PROBLEM REQUIREMENTS:
Which lines of the data contain the string "code"? Copy every one.

*** Opening DATASET ENTRIES ***

(** [d[k]] and [k in d] on a dict kept in insertion order. *)
Fixpoint dict_get {A} (k : string) (d : list (string * A)) : option A :=
  match d with
  | [] => None
  | (k', v) :: d' => if decide (k = k') then Some v else dict_get k d'
  end.

(** A [ConfigParser]: the options of the DEFAULT section and the other
    sections, each a dict of options.  Option names come in lower case, as
    the parser stores them. *)
Record parser := Parser {
  defaults : list (string * string);
  sections : list (string * list (string * string))
}.

(** [parser.has_section(section)]; DEFAULT is not a section. *)
Definition has_section (p : parser) (section : string) : bool :=
  bool_decide (is_Some (dict_get section (sections p))).

(** [parser.has_option(section, option)] *)
Definition has_option (p : parser) (section opt : string) : bool :=
  if bool_decide (section = "") || bool_decide (section = "DEFAULT")
  then bool_decide (is_Some (dict_get opt (defaults p)))
  else
    match dict_get section (sections p) with
    | None => false
    | Some opts =>
        bool_decide (is_Some (dict_get opt opts)) ||
        bool_decide (is_Some (dict_get opt (defaults p)))
    end.

(** [parser.add_section(section)] for a section that is not there. *)
Definition add_section (p : parser) (section : string) : parser :=
  Parser (defaults p) (sections p ++ [(section, [])]).

(** [parser.set(section, option, value)] for a value without [%], which
    the interpolation accepts as it is; [None] stands for [NoSectionError]. *)
Definition set (p : parser) (section opt value : string) : option parser :=
  if bool_decide (section = "") || bool_decide (section = "DEFAULT")
  then Some (Parser (dict_set opt value (defaults p)) (sections p))
  else
    opts ← dict_get section (sections p);
    Some (Parser (defaults p) (dict_set section (dict_set opt value opts) (sections p))).
(** * gfibot.data.dataset: point-in-time feature snapshots

    A shallow embedding of [gfibot/data/dataset.py].  Python [str] values
    are Rocq strings whose characters are read as code points below 256;
    Python [int] and [datetime] values are [Z]; MongoDB collections are
    lists of records in natural (insertion) order. *)

From Stdlib Require Import String Ascii List ZArith Bool Arith Lia.
From Stdlib Require Import Permutation.
Import ListNotations.
Open Scope string_scope.
Open Scope Z_scope.

(** ** Python strings and the three regular expressions of the module *)

Module PyStr.

Definition in_range (lo hi n : nat) : bool := (lo <=? n)%nat && (n <=? hi)%nat.

(** [\w] of the [re] module on [str] patterns: alphanumeric or underscore. *)
Definition is_word (c : ascii) : bool :=
  let n := nat_of_ascii c in
  in_range 48 57 n || in_range 65 90 n || (n =? 95)%nat || in_range 97 122 n
  || (n =? 170)%nat || in_range 178 179 n || (n =? 181)%nat
  || in_range 185 186 n || in_range 188 190 n
  || in_range 192 214 n || in_range 216 246 n || in_range 248 255 n.

(** [str.isspace], the separator set of [str.split()]. *)
Definition is_space (c : ascii) : bool :=
  let n := nat_of_ascii c in
  in_range 9 13 n || in_range 28 32 n || (n =? 133)%nat || (n =? 160)%nat.

(** [str.lower] on one character. *)
Definition lower_char (c : ascii) : ascii :=
  let n := nat_of_ascii c in
  if in_range 65 90 n || in_range 192 214 n || in_range 216 222 n
  then ascii_of_nat (n + 32) else c.

Fixpoint map_chars (f : ascii -> ascii) (s : string) : string :=
  match s with
  | EmptyString => EmptyString
  | String c s' => String (f c) (map_chars f s')
  end.

Definition lower (s : string) : string := map_chars lower_char s.

(** [s.replace("_", " ")]. *)
Definition underscores_to_spaces (s : string) : string :=
  map_chars (fun c => if Ascii.eqb c "_" then " "%char else c) s.

Fixpoint drop (n : nat) (s : string) : string :=
  match n, s with
  | O, _ => s
  | S _, EmptyString => EmptyString
  | S k, String _ s' => drop k s'
  end.

Fixpoint rev_onto (s acc : string) : string :=
  match s with
  | EmptyString => acc
  | String c s' => rev_onto s' (String c acc)
  end.

Definition reverse (s : string) : string := rev_onto s EmptyString.

(** [s.endswith(suffix)]. *)
Definition endswith (s suffix : string) : bool :=
  prefix (reverse suffix) (reverse s).

(** [pat in s] for two strings. *)
Fixpoint contains (pat s : string) : bool :=
  prefix pat s ||
  match s with
  | EmptyString => false
  | String _ s' => contains pat s'
  end.

(** [x in xs] for a list of strings. *)
Definition mem (x : string) (xs : list string) : bool :=
  existsb (String.eqb x) xs.

(** Longest prefix of [s] made of characters satisfying [p]. *)
Fixpoint take_while (p : ascii -> bool) (s : string) : string :=
  match s with
  | EmptyString => EmptyString
  | String c s' => if p c then String c (take_while p s') else EmptyString
  end.

(** [p.findall(s)] for a pattern given by its matcher at the head of a
    string; the matchers below never match the empty string.  After a
    match the scan resumes behind it ([skip] counts the characters of the
    match still to pass). *)
Fixpoint findall (m : string -> option string) (skip : nat) (s : string)
  : list string :=
  match s with
  | EmptyString => []
  | String _ s' =>
      match skip with
      | S k => findall m k s'
      | O =>
          match m s with
          | Some tok => tok :: findall m (pred (String.length tok)) s'
          | None => findall m 0 s'
          end
      end
  end.
(** * The transit fit step of the OpenTS pipeline ([src/tfstep.py])

    A shallow embedding of the parts of [tfstep.py] that carry the design of
    the transit fit step: the observation mask of [TransitFitStep.__call__],
    the prior bounds on the squared radius ratio, the per-orbit delta
    log-likelihood table, the delta-BIC score, the constructor guard and the
    log-likelihood summaries of [TransitFitStep.add_to_fits].

    Conventions of the embedding.
    - numpy [float64] values are idealised as real numbers of [R]: the
      development speaks about the formulas the code evaluates, not about
      rounding, overflow or NaN.
    - one-dimensional numpy arrays are lists; integer arrays are [list Z]
      and boolean arrays [list bool].
    - a Python call that may raise returns a [result]; code that mutates an
      object before it may raise runs in the state-and-exception monad
      [SE], so that the state left behind by a raise is visible.
    - the external collaborators (the [epoch] function of pytransit, the
      optimiser and sampler behind [SearchLPF], the base class [OTSStep])
      are parameters of the functions that call them. *)

From Stdlib Require Import Reals Lra Lia ZArith.
From stdpp Require Import base option list sorting strings gmap.

(** ** Python outcomes *)

Module Py.

Inductive exn : Set :=
| AssertionError
| NotImplementedError
| ValueError
| IndexError
| AttributeError.

Inductive result (A : Type) : Type :=
| Ok (a : A)
| Raise (e : exn).

Arguments Ok {A} a.
Arguments Raise {A} e.

#[export] Instance result_ret : MRet result := fun A a => Ok a.

#[export] Instance result_bind : MBind result := fun A B k m =>
  match m with
  | Ok a => k a
  | Raise e => Raise e
  end.

(** Statements run against a mutable object of type [S]; a raise keeps the
    mutations made so far. *)
Definition SE (S A : Type) : Type := S -> S * result A.

Definition se_ret {S A} (a : A) : SE S A := fun s => (s, Ok a).

Definition se_bind {S A B} (m : SE S A) (k : A -> SE S B) : SE S B :=
  fun s =>
    match m s with
    | (s', Ok a) => k a s'
    | (s', Raise e) => (s', Raise e)
    end.

Definition se_lift {S A} (r : result A) : SE S A := fun s => (s, r).

Definition se_modify {S} (f : S -> S) : SE S unit := fun s => (f s, Ok tt).

(** [assert b] *)
Definition py_assert {S} (b : bool) : SE S unit :=
  se_lift (if b then Ok tt else Raise AssertionError).

End Py.
(* ===== verification/CStdlib.v ===== *)
(** * Sorting, searching and numbers (src/pintos/src/lib/stdlib.c)

    An array of [cnt] elements of [size] bytes is a list of [cnt] rows of bytes.
    The comparison function is a parameter; what the comments ask of it, to be
    a [strcmp]-type comparison, is the class [Comparison]. *)

From S2P Require Import Prelude KList CString.

Abbreviation row := (list Z).

(** ** Sorting *)

Definition cell (r i : Z) : M (list row) Z := l ← get; x ← lift (rd l r); lift (rd x i).
Definition set_cell (r i v : Z) : M (list row) unit :=
  l ← get; x ← lift (rd l r); x ← lift (wr x i v); l ← lift (wr l r x); put l.

(** [for (i = 0; i < size; i++)] of [do_swap], [n] turns left. *)
Fixpoint swap_loop (n : nat) (a b i : Z) : M (list row) unit :=
  match n with
  | O => mret tt
  | S n => t ← cell a i; u ← cell b i; set_cell a i u;; set_cell b i t;; swap_loop n a b (i + 1)
  end.
Definition do_swap (a_idx b_idx size : Z) : M (list row) unit := swap_loop (Z.to_nat size) (a_idx - 1) (b_idx - 1) 0.

Section sort.
Context (compare : row → row → Z).
Definition do_compare (a_idx b_idx : Z) : M (list row) Z :=
  l ← get; a ← lift (rd l (a_idx - 1)); b ← lift (rd l (b_idx - 1)); mret (compare a b).

Fixpoint heapify (fuel : nat) (i cnt size : Z) : M (list row) unit :=
  match fuel with
  | O => out_of_fuel
  | S fuel =>
      let left := 2 * i in
      let right := 2 * i + 1 in
      max ← (if left <=? cnt then c ← do_compare left i; mret (if 0 <? c then left else i) else mret i);
      max ← (if right <=? cnt then c ← do_compare right max; mret (if 0 <? c then right else max) else mret max);
      if max =? i then mret tt else do_swap i max size;; heapify fuel max cnt size
  end.
(** An element moves down at most [cnt] times. *)
Definition heapify_at (i cnt size : Z) : M (list row) unit := heapify (S (Z.to_nat cnt)) i cnt size.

*** Closing DATASET ENTRIES ***

ANSWER BELOW:
    are Rocq strings whose characters are read as code points below 256;
      development speaks about the formulas the code evaluates, not about
    - a Python call that may raise returns a [result]; code that mutates an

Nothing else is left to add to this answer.